Estimating capacity in watt-hours turns amp-hour labels into an energy budget you can compare to loads and tariffs. This battery capacity in watt-hours estimator uses Ah × V to project gross Wh for planning—not yet usable energy after depth of discharge.
Benefits
- Estimates gross Wh = Ah × nominal V per bank or module.
- Ranks mixed-voltage SKUs on one Wh/kWh scale.
- Feeds DoD, runtime, and cost-per-kWh next steps.
How it works
- Gather nameplate Ah and nominal bus voltage for each candidate pack.
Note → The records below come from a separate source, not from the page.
(** C5. A client may send requests without waiting for replies: the messages are taken
    apart where they were put together, executed one after the other, each in the database
    its [$db] names, and answered in the same order, every reply naming its request and
    carrying its own id.  Then the connection ends as the client closes it. *)
Theorem wire_requests_answered_in_order (next_id : Z) (env : Env) (requests : list (Z * Document)) (answers : list string) (written : string) :
  Forall request_ok requests → replies next_id env requests answers →
  mongo_handle_connection execute (S (length requests)) next_id env (foldr (λ request rest, request_bytes request +:+ rest) "" requests) written =
  Some (Ok (), written +:+ foldr (λ answer rest, answer +:+ rest) "" answers).
Proof.
  intros Hok Hreplies. revert written. induction Hreplies as [next_id env|next_id env id command payload answer env' document reply requests rest Hpayload Hexecute Hdocument Hreply _ IH]; intros written.
  { cbn [length foldr mongo_handle_connection]. rw /read_message_header. cbn. by rw str_app_nil_r. }
  apply Forall_cons in Hok as [(Hid & bytes & Hvec & Hlen) Hok]. cbn [fst snd] in Hid, Hvec. pose proof (str_len_nonneg bytes).
  cbn [length foldr mongo_handle_connection]. rw {1}/request_bytes. cbn [fst snd]. rw Hvec read_written_message; [done..|]. cbn [message_length].
  destruct (Z.ltb_spec (21 + str_len bytes) 16); [lia|].
  rw read_bytes_app; [rw /op_msg_body !str_len_app le_bytes_len; change (str_len (String "000" "")) with 1; lia|].
  rw (answer_written id command bytes payload answer env env' document reply next_id); [done..|].
  etrans; [apply (IH Hok)|]. by rw str_app_assoc.
Qed.
End theory.
End MongoWireTheory.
- Multiply to estimate watt-hours; divide by 1,000 for kWh reads.
- Compare estimated Wh to daily load kWh and interconnection caps.
FAQ
What does a battery capacity in watt-hours estimator do?
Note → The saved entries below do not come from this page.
(** Batching only concerns how the rows are handed out. *)
Lemma find_in_batches w table_name command config n s first s1 : find_for_table w table_name (with_batch_size None command) config s = (Ok first, s1) →
  mp_next_id s1 = mp_next_id s ∧ mp_readings s1 = mp_readings s ∧
  find_for_table w table_name (with_batch_size n command) config s =
  build_mongodb_find_response (mg_database config +:+ "." +:+ mg_collection config) (with_batch_size n command) config (fp_first_batch first) s1.
Proof.
  intros Hfind. rw /execute_mongodb_find_for_table in Hfind. apply rst_bind_Ok_inv in Hfind as (rewritten & s2 & Hrewrite & Hfind).
  injection Hrewrite as Hrewrite <-. apply rst_bind_Ok_inv in Hfind as (request & s2 & Hrequest & Hfind). injection Hrequest as Hrequest <-.
  apply rst_bind_Ok_inv in Hfind as (response & s2 & Hserve & Hfind). case_decide as Hfast; [|discriminate].
  apply rst_bind_Ok_inv in Hfind as (rows & s3 & Hrows & Hfind). injection Hrows as Hrows <-.
  injection Hfind as <- <-. cbn [fp_first_batch].
  assert (Hkept : mp_next_id s2 = mp_next_id s ∧ mp_readings s2 = mp_readings s).
  { revert Hserve. rw /rst_map_err /rst_zoom. destruct (execute_serving_query _ _ _ _ _ _) as [r t]. by intros [= _ <-]. }
  split_and!; [apply Hkept..|]. rw /execute_mongodb_find_for_table.
  rw (rst_bind_Ok _ _ _ (with_batch_size n rewritten) s).
  { rw /rst_lift. f_equal. revert Hrewrite. rw /rewrite_mongodb_find_command. cbn [with_batch_size fc_filter fc_projection fc_sort].
    destruct (rewrite_mongodb_filter_document _ _); [|done..]. destruct (rewrite_mongodb_projection _ _); [|done..]. destruct (rewrite_mongodb_sort _ _); [|done..]. by intros [= <-]. }
  rw (rst_bind_Ok _ _ _ request s); [by rw -Hrequest|]. rw (rst_bind_Ok _ _ _ _ _ Hserve). case_decide; [|done].
  by rw (rst_bind_Ok _ _ _ rows s2); [rw -Hrows|].
Qed.

(** C3. Asking for the rows of a [find] in batches gives exactly the rows the same [find]
    gives at once, every row once and in its order, and the last batch says that it is the
    last: after at most as many [getMore] requests as the batch size needs.  Other clients
    may find, fetch and kill cursors of their own in between, in any number, as long as
    none of them names this cursor and no pause is longer than the ten minutes a cursor
    lives (or the client asked for no limit). *)
Theorem batches_are_the_whole_answer w table_name command config n m rounds s first s1 :
  find_for_table w table_name (with_batch_size None command) config s = (Ok first, s1) →
  default false (fc_single_batch command) = false → (0 < n < 2 ^ 63)%Z →
  Forall (apart (mp_next_id s) m) rounds → timely (default false (fc_no_cursor_timeout command)) (2 + 2 * m) →
  (0 < mp_next_id s)%Z → (mp_next_id s + 1 + Z.of_nat (length (concat rounds)) < 2 ^ 63)%Z →
  length (fp_first_batch first) ≤ Z.to_nat n * S (length rounds) →
  ∃ s', conversation w table_name command config n rounds s = (Ok (0%Z, fp_first_batch first), s').
Proof.
  intros Hfind Hmany Hn Hrounds Htimely Hid Hroom Hlen. destruct (find_in_batches w table_name command config (Some n) s first s1 Hfind) as (Hnext & Hreadings & Hbatches).
  set (rows := fp_first_batch first) in *. rw /conversation {1}/mbind /rst_bind Hbatches /build_mongodb_find_response. cbn [with_batch_size fc_batch_size fc_single_batch fc_no_cursor_timeout].
  rw /validate_positive_batch_size. destruct (Z.leb_spec n 0); [lia|]. rw (rst_bind_Ok _ _ _ (Some (Z.to_nat n)) s1); [done|].
  destruct (Nat.ltb_spec (Z.to_nat n) (length rows)) as [Hmore|Hall].
  - rw Hmany. set (cursor := mkCursor (mg_database config +:+ "." +:+ mg_collection config) (mg_database config) (mg_collection config) (drop (Z.to_nat n) rows)
      (default false (fc_no_cursor_timeout command)) (next_cursor_expiry_ms (default false (fc_no_cursor_timeout command)) (clock (mp_readings s)))).
    set (s2 := set_cursors (<[mp_next_id s := cursor]> (prune_expired_mongo_cursors (mp_cursors s1) (clock (S (mp_readings s)))))
      (mkMongoProcess (mp_serving s1) (mp_next_id s + 1) (mp_cursors s1) (S (S (mp_readings s))))).
    rw (rst_bind_Ok _ _ _ (mp_next_id s) s2).
    { rw (rst_bind_Ok _ _ _ (clock (mp_readings s1)) (current_cursor_time_ms s1).2); [done|]. rw /register_mongo_cursor. cbv [mbind rst_bind mret rst_ret rst_gets rst_modify current_cursor_time_ms].
      cbn. rw Hreadings Hnext /wrap_i64 Z.mod_small; [lia|]. replace (mp_next_id s + 1 + 2 ^ 63 - 2 ^ 63)%Z with (mp_next_id s + 1)%Z by lia. done. }
    destruct (drain_all w n m (mp_next_id s) rounds Hn Hrounds cursor s2 (mp_readings s)) as [s3 Hdrain]; try done; rw /s2; cbn [mp_readings mp_cursors mp_next_id set_cursors]; [lia|by rw lookup_insert_eq|lia|rw /cursor; cbn [cu_remaining_rows]; rw length_drop; lia|].
    exists s3. rw /mret /rst_ret. cbn [fp_id fp_first_batch]. cbn [cursor cu_database cu_collection cu_remaining_rows] in Hdrain.
    rw (rst_bind_Ok _ _ _ _ _ Hdrain). by rw take_drop.
  - exists s1. rw /mret /rst_ret. cbn [fp_id fp_first_batch]. rw (rst_bind_Ok _ _ _ (0%Z, []) s1); [by destruct rounds|]. by rw take_ge ?app_nil_r.
Qed.
End commands.
End MongoCursorTheory.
It projects stored energy: Wh ≈ Ah × V. Example: estimating a 300 Ah 12 V AGM bank → 3,600 Wh (3.6 kWh) gross. Compare that to a 5 kWh LiFePO4 wall unit quoted in kWh—same unit after converting Wh ÷ 1,000.
Is estimated Wh the same as usable capacity?
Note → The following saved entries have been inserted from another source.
(** SRC query_server/src/dynamodb_protocol.rs:107-113 DynamoDbError::internal *)
Definition internal message : result DynamoDbError A := Err (mkDynamoDbError 500 "InternalServerError" message).
End errors.

Abbreviation ddb := (result DynamoDbError).

(** [for (key, value) in map { converted.insert(key, f(value)?) }] from an empty map. *)
Definition try_collect_object {E} (f : Value → result E Value) : list (string * Value) → list (string * Value) → result E (list (string * Value)) :=
  fix go (converted m : list (string * Value)) :=
    match m with
    | [] => Ok converted
    | (key, value) :: m => v ← f value; go (obj_insert key v converted) m
    end.

(** ** Conversion *)
Definition DYNAMODB_BINARY_MARKER : string := "$binary".
Definition DYNAMODB_STRING_SET_MARKER : string := "$string_set".
Definition DYNAMODB_NUMBER_SET_MARKER : string := "$number_set".
Definition DYNAMODB_BINARY_SET_MARKER : string := "$binary_set".
Definition markers : list string :=
  [DYNAMODB_BINARY_MARKER; DYNAMODB_STRING_SET_MARKER; DYNAMODB_NUMBER_SET_MARKER; DYNAMODB_BINARY_SET_MARKER].

Section conversion.
Context `{ft : FloatText}.

(** SRC query_server/src/dynamodb_protocol.rs:4982-5001 string_array_value *)
Definition string_array_value (value : Value) (marker : string) : ddb (list string) :=
  values ← ok_or (as_array value) (validation (marker +:+ " marker must contain an array"));
  try_collect (λ value, ok_or (as_str value) (validation (marker +:+ " marker array members must be strings"))) values.

(** SRC query_server/src/dynamodb_protocol.rs:5003-5015 number_set_value *)
Definition number_set_value (value : Value) : ddb (list string) :=
  values ← ok_or (as_array value) (validation "$number_set marker must contain an array");
  try_collect (λ value, match value with
                    | VNumber number => Ok (number_to_string number)
                    | _ => validation "$number_set marker array members must be numbers"
                    end) values.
No—gross Wh is full-charge nameplate energy. Usable Wh = gross × (DoD% ÷ 100) minus BMS reserve. Estimate gross Wh first, then apply DoD for outage or off-grid autonomy math.
How do I estimate Wh for multiple parallel strings?
Parallel strings add Ah at the same voltage: total Ah × V. Two 100 Ah 12 V in parallel → 200 Ah × 12 V = 2,400 Wh estimated. Series strings add voltage instead—resolve installed Ah and V before estimating.
Technical specifications
- Estimated Wh = total_Ah × nominal_V.
- Estimated kWh = Wh ÷ 1,000.
- Usable Wh ≈ estimated Wh × (DoD% ÷ 100) (next step).
- Related: battery-energy-calculator-wh, calculate-wh-from-ah-and-voltage.
Estimate Wh before you buy modules
Vendors mix Ah at 12 V, kWh at 48 V, and mAh on cells. A battery capacity in watt-hours estimator normalizes quotes to Wh so you can line them up against a 4.5 kWh nightly load or a 10 kWh interconnection allowance. Estimating is not installing—it's the filter that drops undersized SKUs before wire and BMS work begin.
Gross Wh vs. what you can actually use
Estimated Wh assumes full charge and nominal voltage. Lead-acid planners may use 50% DoD; LiFePO4 often allows 80–90%. Document gross estimated Wh on the proposal, then show usable Wh in the next line so customers do not expect nameplate energy every cycle. Pair with Battery DoD to Energy Yield when the project language is usable kWh.
From capacity estimate to system fit
Once Wh is estimated, divide by average load watts for duration, or compare kWh directly to utility offset goals. If estimate falls short, add parallel Ah or choose higher-V modules with the same Wh target. Battery Bank Size works backward from load; this estimator works forward from hardware on the quote sheet.